Subaru’s rear-wheel drive sports car is available to order again, but those who’ve been waiting will need to dig deeper into their piggy banks to secure a car.
Prices are up across the BRZ range, which is unchanged compared to the 2022 model. The cost of entry has jumped above $40,000 before on-road costs, while the range-topper now starts above $45,000 before on-roads.
This time around the allocation of cars isn’t capped for Australia, and current orders are on track to arrive during the third quarter of 2022. The first batch of 500 cars sold out shortly after orders opened.
Two variants will once again be offered, both with a choice between manual or automatic transmission.

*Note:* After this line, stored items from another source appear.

(** The clock advances 700 microseconds per event. *)
Definition clock (h : history) : timeval :=
  mkTimeval 0 (700 * Z.of_nat (List.length h)).

(** Everything succeeds; the outbound queue is always empty. *)
Definition env_ok : Env :=
  mkEnv (fun h _ _ _ => (next_fd h, 0))
        (fun _ _ _ _ => (0, 0))
        (fun h _ => (0, 0, mkSockaddr (connected_family h) 4660 16777343))
        (fun _ _ _ _ => (0, 0))
        (fun _ _ _ => (0, 0))
        (fun _ _ _ _ => (0, 0))
        (fun _ _ => (0, 0, 0))
        clock
        (fun _ => resolve).

(** As [env_ok], but every [sendto] after the first [n] fails with
    [errno] [e]. *)
Definition env_send_fails_after (n : nat) (e : Z) : Env :=
  mkEnv (env_socket env_ok) (env_connect env_ok) (env_getsockname env_ok)
        (env_bind env_ok) (env_settos env_ok)
        (fun h _ _ _ =>
           if (List.length (sends_of h) <? n)%nat then (0, 0) else (-1, e))
        (env_outq env_ok) (env_gettimeofday env_ok)
        (env_getaddrinfo env_ok).

(** As [env_ok], but the outbound queue never drains. *)
Definition env_never_drains : Env :=
  mkEnv (env_socket env_ok) (env_connect env_ok) (env_getsockname env_ok)
        (env_bind env_ok) (env_settos env_ok) (env_sendto env_ok)
        (fun _ _ => (0, 0, 1)) (env_gettimeofday env_ok)
        (env_getaddrinfo env_ok).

The new BRZ is rear-wheel drive, and is powered by a naturally-aspirated four-cylinder boxer engine. It’s grown from 2.0- to 2.4 litres between the first and second generation, and its power and torque figures have jumped.
It appears that the platform beneath the body is a revision rather than a wholesale replacement, though Subaru says it’s applied some lessons from the modular Global Platform underpinning many of its other models.
“Adopting new methods such as inner frame construction and structural adhesive application, BRZ’s new body delivers a 60 per cent increase in front lateral bending rigidity and a 50 per cent increase in torsional stiffness,” the company claims.
- 2022 Subaru BRZ manual: $40,290 (+$1300)
- 2022 Subaru BRZ automatic: $44,090 (+$1300)
- 2022 Subaru BRZ S manual: $41,590 (+$1400)
- 2022 Subaru BRZ S automatic: $45,390 (+$1400)
All prices exclude on-road costs.
Power in the Subaru BRZ comes from a 2.4-litre naturally-aspirated four-cylinder boxer engine.
Peak power is 174kW and peak torque is 249Nm, up 22kW and 37Nm on the old car.
Buyers are able to choose between a six-speed manual or six-speed torque converter automatic.
The BRZ has a 50-litre fuel tank, and drinks 98 RON premium unleaded. Claimed fuel economy is 9.5 litres per 100km in the manual, and 8.8 litres per 100km in the automatic.
At 4265mm long, 1775mm wide, and 1310mm tall on a 2575mm wheelbase, the 2022 BRZ is 25mm longer and 15mm lower than the outgoing model, with a 5mm longer wheelbase.
The 2022 BRZ will come standard with the following active safety equipment:
- Blind-spot monitoring
- Lane-change assist
- Rear cross-traffic alert
Opting for the automatic gets you Subaru’s EyeSight safety suite, meaning you get:
- Autonomous emergency braking
- Adaptive cruise control
- Lane-departure warning
- High-beam assist
- Reverse autonomous emergency braking
The Toyota GR 86 and Subaru BRZ haven’t been crash tested by ANCAP or Euro NCAP.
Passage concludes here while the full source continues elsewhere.